:: Material to process

(** * CAD_GLB: the STEP-to-GLB converter (converter.py)

    A shallow embedding of [convert_step_to_glb]: the face walk over the
    tessellated shape, the vertex table keyed by rounded coordinates, the
    triangle index buffer and the progress checkpoints handed to the
    observer, together with the properties the design document states
    about them. *)

From stdpp Require Import gmap strings list sorting pretty.
From Stdlib Require Import ZArith QArith Qround Qpower Lqa SpecFloat.

Close Scope Q_scope.

(** * Binary64 arithmetic

    The percent of a processing update is computed by Python in double
    precision: [face_processed / total_faces] is the correctly rounded
    quotient of two integers, the product with [90 - 12] is rounded again
    and [int] truncates.  A finite double is modelled by the rational it
    denotes; [RN] rounds a rational to 53 significant bits, ties to even.
    The exponent range is not modelled: the values that occur lie between
    [1 / total_faces] and the face count, far from overflow and from the
    subnormal range. *)

Module Binary64.
Local Open Scope Q_scope.

Definition pow2 (e : Z) : Q := 2 ^ e.

(** [binade x] is the exponent [e] with [2^e <= x < 2^(e+1)], for [0 < x]. *)
Definition binade (x : Q) : Z :=
  let e0 := (Z.log2 (Qnum x) - Z.log2 (Zpos (Qden x)))%Z in
  if Qle_bool (pow2 e0) x then e0 else (e0 - 1)%Z.

(** Nearest integer, ties to the even one. *)
Definition round_half_even (x : Q) : Z :=
  let f := Qfloor x in
  match Qcompare (x - inject_Z f) (1 # 2) with
  | Lt => f
  | Gt => (f + 1)%Z
  | Eq => if Z.even f then f else (f + 1)%Z
  end.

(** Unit in the last place of the binade of [x]. *)
Definition ulp (x : Q) : Q := pow2 (binade x - 52).

Definition RN_pos (x : Q) : Q :=
  inject_Z (round_half_even (x / ulp x)) * ulp x.

Definition RN (x : Q) : Q :=
  match Qcompare x 0 with
  | Eq => 0
  | Gt => RN_pos x
  | Lt => - RN_pos (- x)
  end.

(** [a / b] on Python ints: the correctly rounded quotient. *)
Definition int_truediv (a b : Z) : Q := RN (inject_Z a / inject_Z b).

(** [x * y] on floats. *)
Definition float_mul (x y : Q) : Q := RN (x * y).

(** [int(x)]: truncation towards zero. *)
Definition py_int (x : Q) : Z :=
  if Qle_bool 0 x then Qfloor x else Qceiling x.

(** [math.ceil(x)]. *)
Definition math_ceil (x : Q) : Z := Qceiling x.

End Binary64.

(** * Python values shared by the whole module *)

(** Exceptions derived from [Exception], the ones an [except Exception]
    clause catches ([KeyboardInterrupt] and [SystemExit] are not among
    them); [str] is the text of [f"{e}"]. *)
Inductive Exception :=
| TypeError (msg : string)
| RuntimeError (msg : string)
| OtherError (msg : string).

Definition str (e : Exception) : string :=
  match e with
  | TypeError m | RuntimeError m | OtherError m => m
  end.

Definition is_TypeError (e : Exception) : bool :=
  match e with TypeError _ => true | _ => false end.

(** What a [raise] carries: an exception derived from [Exception], or one
    of those derived from [BaseException] alone, which an
    [except Exception] clause does not catch. *)
Inductive BaseException :=
| Derived (e : Exception)
| KeyboardInterrupt
| SystemExit
| GeneratorExit.

Coercion Derived : Exception >-> BaseException.

(** [isinstance(b, Exception)] *)
Definition is_Exception (b : BaseException) : bool :=
  match b with Derived _ => true | _ => false end.

(** The keyword arguments of one call of the progress callback. *)
Record ProgressEvent := {
  percent : option Z;
  state : option string;
  message : option string
}.

(** [ProgressCB]: [None], or a callable.  The callable is given the events
    it has received before and the new one, and either returns or raises. *)
Definition Callable := list ProgressEvent -> ProgressEvent -> option BaseException.
Definition ProgressCB := option Callable.

(** An observer is a callable that raises, when it raises, an exception
    derived from [Exception]. *)
Definition Observer := list ProgressEvent -> ProgressEvent -> option Exception.

Definition callable_of (f : Observer) : Callable :=
  fun evs ev => Derived <$> f evs ev.

Definition progress_cb_of (cb : option Observer) : ProgressCB :=
  callable_of <$> cb.

#[warning="-uniform-inheritance"]
Coercion progress_cb_of : option >-> ProgressCB.

(** What [TopExp_Explorer.Next] does once [More()] is false lies outside
    the contract of the geometry kernel: checked builds raise
    [Standard_NoMoreObject], unchecked builds either stay exhausted or
    re-enter the shape from its first face. *)
Inductive PastEnd := PastEndRaises | PastEndStays | PastEndRewinds.

Global Instance PastEnd_eq_dec : EqDecision PastEnd.
Proof. solve_decision. Defined.
(** * SPINE driver and overlap matcher: a shallow embedding

    The development follows three source files:
    - [src/spine/post/evaluation/match.py] ([MatchProcessor]: its
      construction and [generate_matches]),
    - [src/mlreco/manager.py] ([SPICEManager]: configuration processing,
      weight freezing and loading, the run loop, the batch step, checkpoint
      saving and the distributed gather of [write]),
    - [src/spine/main.py] (the launcher: [process_world], [run],
      [run_single] and [inference_single]).

    Python values are modelled with explicit tags, exceptions with a
    [result] type, in-place mutation with explicit state passing, and
    dictionaries with their insertion-ordered entry table.  A number is the
    rational it denotes ([Q]); what numpy computes from numbers ([np.mean],
    [np.sum], [np.argsort]) is a parameter of the functions that call it. *)

From Stdlib Require Import String Ascii DecimalString.
From Stdlib Require DecimalPos DecimalZ.
From Stdlib Require Import List Bool Arith ZArith QArith Qround.
From Stdlib Require Import Lia Lqa Permutation Sorted.
Import ListNotations.
(** The atomic steps.  A send and its receive meet in one step, as the
    channels are unbuffered; a step of a prober call carries the client
    and network as they answer at that moment. *)
Inductive Event :=
| MainSend (w : nat)            (* worker [w] takes the next send of the input loop *)
| MainSendClosed                (* the next send of the input loop finds its queue closed *)
| MainClose                     (* [close(httpsURLs)] *)
| MainWrite (io : FileIO)       (* [outputWG.Wait()] returns, then [writeJSONFile] *)
| HttpsProbe (i : nat) (net : Client)
| HttpsEmit (i : nat)           (* the output worker takes the result of HTTPS worker [i] *)
| HttpsEmitClosed (i : nat)
| HttpsForward (i j : nat)      (* HTTP worker [j] takes the target HTTPS worker [i] forwards *)
| HttpsForwardClosed (i : nat)
| HttpsDone (i : nat)           (* the range loop ends, [httpsWG.Done()] *)
| HttpProbe (j : nat) (net : Client)
| HttpEmit (j : nat)
| HttpEmitClosed (j : nat)
| HttpDone (j : nat)
| CloseHTTP                     (* [httpsWG.Wait()] returns, [close(httpURLs)] *)
| CloseOutput                   (* [httpWG.Wait()] returns, [close(output)] *)
| OutputDone.                   (* the output worker's loop ends, [outputWG.Done()] *)

Definition queue_closed (q : Queue) (s : State) : bool :=
  match q with
  | httpsURLs => httpsURLs_closed s
  | httpURLs => httpURLs_closed s
  end.

Definition pool (q : Queue) (s : State) : list Worker :=
  match q with
  | httpsURLs => httpsWorkers s
  | httpURLs => httpWorkers s
  end.

Definition set_worker (q : Queue) (w : nat) (st : Worker) (s : State) : State :=
  match q with
  | httpsURLs => set_httpsWorker w st s
  | httpURLs => set_httpWorker w st s
  end.
Example truthy_samples :
  map truthy [VNum 0%float; VNum (-0)%float; VNum nan; VNum 10%float; VUndefined;
              VNull; VStr ""; VStr "0"; VBool false; VArr []]
  = [false; false; false; true; false; false; false; true; false; true].
Proof. reflexivity. Qed.

Example strict_eq_zero_samples :
  map strict_eq_zero [VNum 0%float; VNum (-0)%float; VNum nan; VUndefined; VNull;
                      VBool false; VStr ""]
  = [true; true; false; false; false; false; false].
Proof. reflexivity. Qed.

(* ===================================================================== *)
(** ** The simulation step *)
(* ===================================================================== *)

Section Tick.

Context {Ext : Type} (h : Handler Ext).

(** [setBlockTargets] always returns, and only the two target fields of
    the engine object differ afterwards. *)
Lemma setBlockTargets_returns (this : Engine) (s : Ext) :
  exists target placement,
    outcome (run h (setBlockTargets this) s)
    = Returned (set_targets this target placement).
Proof.
  unfold setBlockTargets, pick; cbn.
  destruct (truthy (ray_block _)); cbn; eauto.
Qed.

(** C1. [tick] has no delta parameter.  Against any collaborators, one
    tick calls World.tick, Rendering.tick, Controls.tickZoom,
    Controls.tickPhysics and Physics.tick, then everything
    [setBlockTargets] does, then Entities.tick, and last emits 'tick';
    every one of these carries dt = [_tickRate], the call returns, and the
    tick rate of the engine is the same afterwards. *)
Theorem tick_fixed_step_order (this : Engine) (s : Ext) :
  let dt := _tickRate this in
  let targeting := run h (setBlockTargets this) (before_targeting h dt s) in
  exists this',
    outcome targeting = Returned this' /\
    run h (tick this) s
    = mkRun ([call (World_tick dt); call (Rendering_tick dt);
              call (Controls_tickZoom dt); call (Controls_tickPhysics dt);
              call (Physics_tick dt)]
             ++ trace targeting
             ++ [call (Entities_tick dt); call (emit "tick" dt)])
            (after h (emit "tick" dt) (after h (Entities_tick dt) (final targeting)))
            (Returned this') /\
    _tickRate this' = dt.
Proof.
  intros dt targeting. subst dt targeting.
  destruct (setBlockTargets_returns this (before_targeting h (_tickRate this) s))
    as (target & placement & Hret).
  exists (set_targets this target placement).
  split; [exact Hret|]. split; [|reflexivity].
  unfold tick, before_targeting in *. cbn -[setBlockTargets].
  rewrite run_bind. unfold run_then.
  rewrite Hret. cbn. reflexivity.
Qed.

End Tick.

Example tick_on_open_sky :
  trace (run (Double.handle Double.open_sky) (tick Double.fresh_engine) [])
  = [call (World_tick 30%float); call (Rendering_tick 30%float);
     call (Controls_tickZoom 30%float); call (Controls_tickPhysics 30%float);
     call (Physics_tick 30%float);
     call Player_bb_vec; call Player_getPosition;
     call Rendering_getCameraVector; call (vec3_fromValues 0%float 1%float 0%float);
     call (raycast World_getBlockSolidity_bound
             (VArr [VNum 0%float; VNum (10 + 1.8 * 0.9)%float; VNum 0%float])
             (VArr [VNum 0%float; VNum 1%float; VNum 0%float])
             (VNum 10%float));
     call (Rendering_highlightBlockFace false VUndefined VUndefined);
     call (Entities_tick 30%float); call (emit "tick" 30%float)].
Proof. reflexivity. Qed.

(* ===================================================================== *)
(** ** Picking *)
(* ===================================================================== *)

Section Picking.

Context {Ext : Type} (h : Handler Ext).

Lemma getPlayerEyePosition_run (this : Engine) (s : Ext) :
  let bb := answer h Player_bb_vec s in
  let s1 := after h Player_bb_vec s in
  let p := answer h Player_getPosition s1 in
  run h (getPlayerEyePosition this) s
  = mkRun [call Player_bb_vec; call Player_getPosition]
          (after h Player_getPosition s1)
          (Returned (mkVec3 (v0 p) (v1 p + v1 bb * 0.9)%float (v2 p))).
Proof. reflexivity. Qed.


(** C3. [pick(origin, direction, 0)] returns null for every origin and
    direction and against every world, without a single call to a
    collaborator, so no block is ever looked at; the same holds for -0,
    which is [=== 0] as well.  An absent distance is not zero: the
    traversal runs, with [blockTestDistance] as its distance, and its hit
    is returned. *)
Theorem pick_zero_distance_returns_null (this : Engine) (pos vec : JSVal) (s : Ext) :
  run h (pick this pos vec (VNum 0%float)) s = mkRun [] s (Returned None) /\
  run h (pick this pos vec (VNum (-0)%float)) s = mkRun [] s (Returned None) /\
  forall origin direction : list JSVal,
    let ray := raycast (_traceWorldRayCollision this) (VArr origin) (VArr direction)
                 (blockTestDistance this) in
    let hit := answer h ray s in
    run h (pick this (VArr origin) (VArr direction) VUndefined) s
    = mkRun [call ray] (after h ray s)
            (Returned (if truthy (ray_block hit)
                       then Some {| block := ray_block hit;
                                    position := ray_hitPos hit;
                                    normal := ray_hitNorm hit |}
                       else None)).
Proof.
  repeat split. intros origin direction. cbv zeta.
  unfold pick; cbn. destruct (truthy (ray_block _)); reflexivity.
Qed.

End Picking.



(* ===================================================================== *)
(** ** Targeting *)
(* ===================================================================== *)

Section Targeting.

Context {Ext : Type} (h : Handler Ext).

(** C4. [setBlockTargets] starts with the default [pick()].  On a hit the
    target becomes the componentwise [Math.floor] of the hit position, the
    placement location the componentwise sum of that target and the hit
    normal, and the renderer is asked to highlight the face with that
    target and that normal.  On a miss both locations become null and the
    renderer is asked to switch the highlight off.  Nothing else is called,
    and the call always returns. *)
Theorem setBlockTargets_caches_pick (this : Engine) (s : Ext) :
  let picked := run h (pick this VUndefined VUndefined VUndefined) s in
  let done := run h (setBlockTargets this) s in
  match outcome picked with
  | Returned (Some result) =>
      let loc := map Math_floor (position result) in
      let norm := normal result in
      let highlight :=
        Rendering_highlightBlockFace true (num_array loc) (num_array norm) in
      exists this',
        done = mkRun (trace picked ++ [call highlight])
                     (after h highlight (final picked)) (Returned this') /\
        getTargetBlock this' = num_array loc /\
        getTargetBlockAdjacent this'
        = num_array [ (num_at loc 0 + num_at norm 0)%float;
                      (num_at loc 1 + num_at norm 1)%float;
                      (num_at loc 2 + num_at norm 2)%float ]
  | Returned None =>
      let highlight := Rendering_highlightBlockFace false VUndefined VUndefined in
      exists this',
        done = mkRun (trace picked ++ [call highlight])
                     (after h highlight (final picked)) (Returned this') /\
        getTargetBlock this' = VNull /\
        getTargetBlockAdjacent this' = VNull
  | Thrown _ => False
  end.
Proof.
  cbv zeta. unfold setBlockTargets. rewrite run_bind. unfold run_then.
  destruct (run h (pick this VUndefined VUndefined VUndefined) s)
    as [t s' [[result|]|e]] eqn:Hpick; cbn.
  - eexists. repeat split.
  - eexists. repeat split.
  - unfold pick in Hpick; cbn in Hpick.
    destruct (truthy (ray_block _)) in Hpick; cbn in Hpick; discriminate.
Qed.

End Targeting.

Example setBlockTargets_on_block :
  match outcome (run (Double.handle Double.facing_block)
                     (setBlockTargets Double.fresh_engine) []) with
  | Returned this' =>
      getTargetBlock this' = num_array [5; 5; 5]%float /\
      getTargetBlockAdjacent this' = num_array [5; 5; 6]%float
  | Thrown _ => False
  end.
Proof. split; reflexivity. Qed.

Example setBlockTargets_on_open_sky :
  run (Double.handle Double.open_sky) (setBlockTargets Double.fresh_engine) []
  = mkRun [call Player_bb_vec; call Player_getPosition;
           call Rendering_getCameraVector;
           call (vec3_fromValues 0%float 1%float 0%float);
           call (raycast World_getBlockSolidity_bound
                   (VArr [VNum 0%float; VNum (10 + 1.8 * 0.9)%float; VNum 0%float])
                   (VArr [VNum 0%float; VNum 1%float; VNum 0%float])
                   (VNum 10%float));
           call (Rendering_highlightBlockFace false VUndefined VUndefined)]
          []
          (Returned (set_targets Double.fresh_engine VNull VNull)).
Proof. reflexivity. Qed.

(* ===================================================================== *)
(** ** Block accessors *)
(* ===================================================================== *)

Section Blocks.

Context {Ext : Type} (h : Handler Ext).

(** C6. For every block id and every voxel position, passed as a
    container or as three scalars: [setBlock] makes exactly one call,
    World.setBlockID(id, px, py, pz), and never asks Entities.  [addBlock]
    first asks Entities.isTerrainBlocked(px, py, pz); on a truthy answer
    it returns without an error and without any further call, so no write
    reaches the world; otherwise it goes on exactly as [setBlock] does
    from there. *)
Theorem addBlock_guarded_setBlock
    (this : Engine) (id : JSVal) (shape : Shape) (px py pz : float) (s : Ext) :
  let ask := Entities_isTerrainBlocked (VNum px) (VNum py) (VNum pz) in
  let write := World_setBlockID id (VNum px) (VNum py) (VNum pz) in
  let set := run h (at_position (setBlock this id) shape px py pz) in
  let add := run h (at_position (addBlock this id) shape px py pz) in
  set s = mkRun [call write] (after h write s) (Returned tt) /\
  add s = (if truthy (answer h ask s)
           then mkRun [call ask] (after h ask s) (Returned tt)
           else mkRun (call ask :: trace (set (after h ask s)))
                      (final (set (after h ask s)))
                      (outcome (set (after h ask s)))) /\
  count is_world_write (trace (add s))
  = (if truthy (answer h ask s) then 0 else 1).
Proof.
  cbv zeta. destruct shape; cbn;
    destruct (truthy (answer h _ s)); cbn;
    rewrite ?unit_answer; repeat split.
Qed.
(* ===== verification/_CoqProject ===== *)
-Q . S2P
Prelude.v
Machine.v
Runtime.v
BootInfo.v
PageAlloc.v
Vm.v
VmInv.v
VmProps.v
VmReclaim.v
VmKernel.v
Outcome.v
Dtb.v
DtbProps.v
Plic.v
KList.v
Ring.v
Log.v
Pipe.v
HeapSpec.v
Heap.v
HeapProps.v
HeapThms.v
HeapInstance.v
Ownership.v
Bench.v
Vfs.v
VfsInit.v
VfsTree.v
VfsInv.v
VfsBuild.v
VfsFiles.v
VfsOpen.v
VfsOpenat.v
VfsThms.v
VfsPipe.v
VfsIo.v
Scheduler.v
SchedulerProps.v
SchedulerThms.v
AddressSpace.v
AddressSpaceInv.v
AddressSpaceProps.v
AddressSpaceClone.v
AddressSpaceAreas.v
AddressSpaceMaps.v
AddressSpaceBrk.v
AddressSpaceCopy.v
AddressSpaceThms.v
Elf.v
ElfInv.v
ElfProps.v
ElfLoad.v
ElfStack.v
ElfThms.v
World.v
Process.v
Fd.v
Wakes.v
User.v
Trap.v
FdProps.v
FdCalls.v
FdIo.v
ProcessInv.v
FdThms.v
ProcessFork.v
ProcessExec.v
ProcessFamily.v
ProcessThms.v
FamilyThms.v
UserInv.v
UserThms.v
TrapThms.v
(* ===== verification/Runtime.v ===== *)
(** [src/runtime.c]: the freestanding memory and string routines.  The writers
    run on the byte memory of [Machine]; the readers take the bytes behind a
    pointer as a function of the offset, so that they apply to memory, to a
    string literal and to the device-tree blob alike. *)
From S2P Require Import Prelude Machine.

(** [while (n--) *d++ = *s++;] *)
Fixpoint memcpy (m : memory) (d s : Z) (n : nat) : memory :=
  match n with
  | O => m
  | S n' => memcpy (store8 m d (load8 m s)) (d + 1) (s + 1) n'
  end.

(** [while (n--) *--d = *--s;] *)
Fixpoint copy_down (m : memory) (d s : Z) (n : nat) : memory :=
  match n with
  | O => m
  | S n' => copy_down (store8 m (d - 1) (load8 m (s - 1))) (d - 1) (s - 1) n'
  end.

Definition memmove (m : memory) (dst src : Z) (n : nat) : memory :=
  if dst <? src then memcpy m dst src n
  else if src <? dst then copy_down m (dst + Z.of_nat n) (src + Z.of_nat n) n
  else m.

Fixpoint memset (m : memory) (d : Z) (value : Z) (n : nat) : memory :=
  match n with
  | O => m
  | S n' => memset (store8 m d value) (d + 1) value n'
  end.

(** Bytes behind a readable pointer. *)
Abbreviation buffer := (Z → Z).
Definition at_ptr (m : memory) (p : Z) : buffer := λ i, load8 m (p + i).
Definition at_off (b : buffer) (o : Z) : buffer := λ i, b (o + i).
(** A C string literal: its characters, then NUL. *)
Definition lit (l : list Z) : buffer := λ i, nth (Z.to_nat i) l 0.

Fixpoint memcmp_from (a b : buffer) (i : Z) (n : nat) : Z :=
  match n with
  | O => 0
  | S n' =>
      if negb (a i =? b i) then (if a i <? b i then -1 else 1)
      else memcmp_from a b (i + 1) n'
  end.
Definition memcmp (a b : buffer) (n : nat) : Z := memcmp_from a b 0 n.

(** [strlen] scans for the NUL; [fuel] bounds the scan and [None] means no NUL
    was met within it. *)
Fixpoint strlen_from (s : buffer) (n : Z) (fuel : nat) : option Z :=
  match fuel with
  | O => None
  | S f => if s n =? 0 then Some n else strlen_from s (n + 1) f
  end.
Definition strlen (s : buffer) (fuel : nat) : option Z := strlen_from s 0 fuel.

#[global] Arguments memcpy : simpl never.
#[global] Arguments memset : simpl never.

(** * Lemmas *)

Lemma memset_load8 m d v n a :
  load8 (memset m d v n) a
  = if decide (d <= a < d + Z.of_nat n) then v mod 256 else load8 m a.
Proof.
  revert m d. induction n as [|n IH]; intros m d.
  { rewrite decide_False by lia. done. }
  change (memset m d v (S n)) with (memset (store8 m d v) (d + 1) v n).
  rewrite IH, load8_store8.
  repeat case_decide; lia.
Qed.

Lemma memset_load64_zero m d n a :
  d <= a → a + 8 <= d + Z.of_nat n → load64 (memset m d 0 n) a = 0.
Proof.
  intros H1 H2. transitivity (load64 ∅ a); [|done].
  apply load64_ext. intros b Hb. rewrite memset_load8, decide_True by lia. done.
Qed.

Lemma memset_same_on P m d v n :
  (∀ a, P a → ¬ (d <= a < d + Z.of_nat n)) → same_on P m (memset m d v n).
Proof. intros H a Ha. rewrite memset_load8, decide_False; auto. Qed.

(** Copying upwards is right unless the destination starts inside the source. *)
Lemma memcpy_load8 m d s n a :
  d <= s ∨ s + Z.of_nat n <= d →
  load8 (memcpy m d s n) a
  = if decide (d <= a < d + Z.of_nat n) then load8 m (s + (a - d)) else load8 m a.
Proof.
  revert m d s. induction n as [|n IH]; intros m d s H.
  { rewrite decide_False by lia. done. }
  change (memcpy m d s (S n)) with (memcpy (store8 m d (load8 m s)) (d + 1) (s + 1) n).
  rewrite IH by lia. rewrite !load8_store8.
  pose proof (Z.mod_small (load8 m s) 256 (load8_range m s)) as Hm.
  destruct (decide (d = a)) as [<-|Hne].
  - rewrite decide_False, decide_True, Hm by lia. f_equal. lia.
  - destruct (decide (d + 1 <= a < d + 1 + Z.of_nat n)).
    + rewrite (decide_True (P := d <= a < _)) by lia.
      rewrite decide_False by lia. f_equal. lia.
    + rewrite (decide_False (P := d <= a < _)) by lia. done.
Qed.

Lemma copy_down_load8 m d s n a :
  s <= d →
  load8 (copy_down m d s n) a
  = if decide (d - Z.of_nat n <= a < d) then load8 m (s + (a - d)) else load8 m a.
Proof.
  revert m d s. induction n as [|n IH]; intros m d s H; simpl copy_down.
  { rewrite decide_False by lia. done. }
  rewrite IH by lia. rewrite !load8_store8.
  pose proof (Z.mod_small (load8 m (s - 1)) 256 (load8_range m (s - 1))) as Hm.
  destruct (decide (d - 1 = a)) as [<-|Hne].
  - rewrite decide_False, decide_True, Hm by lia. f_equal. lia.
  - destruct (decide (d - 1 - Z.of_nat n <= a < d - 1)).
    + rewrite (decide_True (P := d - Z.of_nat (S n) <= a < d)) by lia.
      rewrite decide_False by lia. f_equal. lia.
    + rewrite (decide_False (P := d - Z.of_nat (S n) <= a < d)) by lia. done.
Qed.

Lemma memcmp_from_zero a b i n :
  memcmp_from a b i n = 0 ↔ ∀ j, i <= j < i + Z.of_nat n → a j = b j.
Proof.
  revert i. induction n as [|n IH]; intros i; simpl.
  { split; [intros _ j Hj; lia|done]. }
  destruct (Z.eqb_spec (a i) (b i)) as [E|E]; simpl.
  - rewrite IH. split; intros H j Hj.
    + destruct (decide (j = i)) as [->|]; [done|]. apply H. lia.
    + apply H. lia.
  - split.
    + intros H. destruct (a i <? b i); done.
    + intros H. exfalso. apply E, H. lia.
Qed.

Lemma memcmp_zero a b n : memcmp a b n = 0 ↔ ∀ j, 0 <= j < Z.of_nat n → a j = b j.
Proof. unfold memcmp. rewrite memcmp_from_zero. done. Qed.

Lemma strlen_from_spec s i fuel n :
  strlen_from s i fuel = Some n ↔
  i <= n < i + Z.of_nat fuel ∧ s n = 0 ∧ ∀ j, i <= j < n → s j ≠ 0.
Proof.
  revert i. induction fuel as [|f IH]; intros i; simpl.
  { split; [done|lia]. }
  destruct (Z.eqb_spec (s i) 0) as [E|E].
  - split.
    + intros [= <-]. split; [lia|]. split; [done|]. lia.
    + intros (Hn & H0 & Hlt). destruct (decide (n = i)) as [->|]; [done|].
      exfalso. apply (Hlt i); [lia|done].
  - rewrite IH. split; intros (Hn & H0 & Hlt).
    + split; [lia|]. split; [done|]. intros j Hj.
      destruct (decide (j = i)) as [->|]; [done|]. apply Hlt. lia.
    + split.
      * destruct (decide (n = i)) as [->|]; [done|lia].
      * split; [done|]. intros j Hj. apply Hlt. lia.
Qed.

(** * Properties *)

(** [memmove] copies the bytes the source range held before the call, however
    the two ranges overlap, and writes nothing else. *)
Theorem memmove_correct (m : memory) (dst src : Z) (n : nat) (a : Z) :
  load8 (memmove m dst src n) a
  = if decide (dst <= a < dst + Z.of_nat n) then load8 m (src + (a - dst)) else load8 m a.
Proof.
  unfold memmove. destruct (Z.ltb_spec dst src).
  - apply memcpy_load8. lia.
  - destruct (Z.ltb_spec src dst).
    + rewrite copy_down_load8 by lia.
      replace (dst + Z.of_nat n - Z.of_nat n) with dst by lia.
      repeat case_decide; try lia. f_equal. lia.
    + assert (src = dst) as -> by lia. case_decide; [|done]. f_equal. lia.
Qed.

(** [memcmp] orders the ranges by their first differing byte. *)
Lemma memcmp_sign (a b : buffer) (n : nat) (k : Z) :
  0 <= k < Z.of_nat n →
  (∀ j, 0 <= j < k → a j = b j) → a k ≠ b k →
  memcmp a b n = if a k <? b k then -1 else 1.
Proof.
  unfold memcmp. intros Hk Heq Hne.
  cut (∀ i, 0 <= i <= k → k < i + Z.of_nat n → 
    memcmp_from a b i n = if a k <? b k then -1 else 1).
  { intros H. apply H; lia. }
  clear Hk. induction n as [|n IH]; intros i Hi Hn; simpl; [lia|].
  destruct (decide (i = k)) as [->|].
  - destruct (Z.eqb_spec (a k) (b k)); done.
  - rewrite (Heq i) by lia. rewrite Z.eqb_refl. simpl. apply IH; lia.
Qed.

(** [strlen] returns the position of the first NUL, and does return once the
    scan bound exceeds it. *)
Lemma strlen_spec (s : buffer) (fuel : nat) (n : Z) :
  strlen s fuel = Some n ↔ 0 <= n < Z.of_nat fuel ∧ s n = 0 ∧ ∀ j, 0 <= j < n → s j ≠ 0.
Proof. unfold strlen. rewrite strlen_from_spec. done. Qed.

::::

The problem:
Copy the lines above exactly, from the very first through the one containing "Definition round_half_even (x", and include no other line.

Answer:
(** * CAD_GLB: the STEP-to-GLB converter (converter.py)

    A shallow embedding of [convert_step_to_glb]: the face walk over the
    tessellated shape, the vertex table keyed by rounded coordinates, the
    triangle index buffer and the progress checkpoints handed to the
    observer, together with the properties the design document states
    about them. *)

From stdpp Require Import gmap strings list sorting pretty.
From Stdlib Require Import ZArith QArith Qround Qpower Lqa SpecFloat.

Close Scope Q_scope.

(** * Binary64 arithmetic

    The percent of a processing update is computed by Python in double
    precision: [face_processed / total_faces] is the correctly rounded
    quotient of two integers, the product with [90 - 12] is rounded again
    and [int] truncates.  A finite double is modelled by the rational it
    denotes; [RN] rounds a rational to 53 significant bits, ties to even.
    The exponent range is not modelled: the values that occur lie between
    [1 / total_faces] and the face count, far from overflow and from the
    subnormal range. *)

Module Binary64.
Local Open Scope Q_scope.

Definition pow2 (e : Z) : Q := 2 ^ e.

(** [binade x] is the exponent [e] with [2^e <= x < 2^(e+1)], for [0 < x]. *)
Definition binade (x : Q) : Z :=
  let e0 := (Z.log2 (Qnum x) - Z.log2 (Zpos (Qden x)))%Z in
  if Qle_bool (pow2 e0) x then e0 else (e0 - 1)%Z.

(** Nearest integer, ties to the even one. *)
Definition round_half_even (x : Q) : Z :=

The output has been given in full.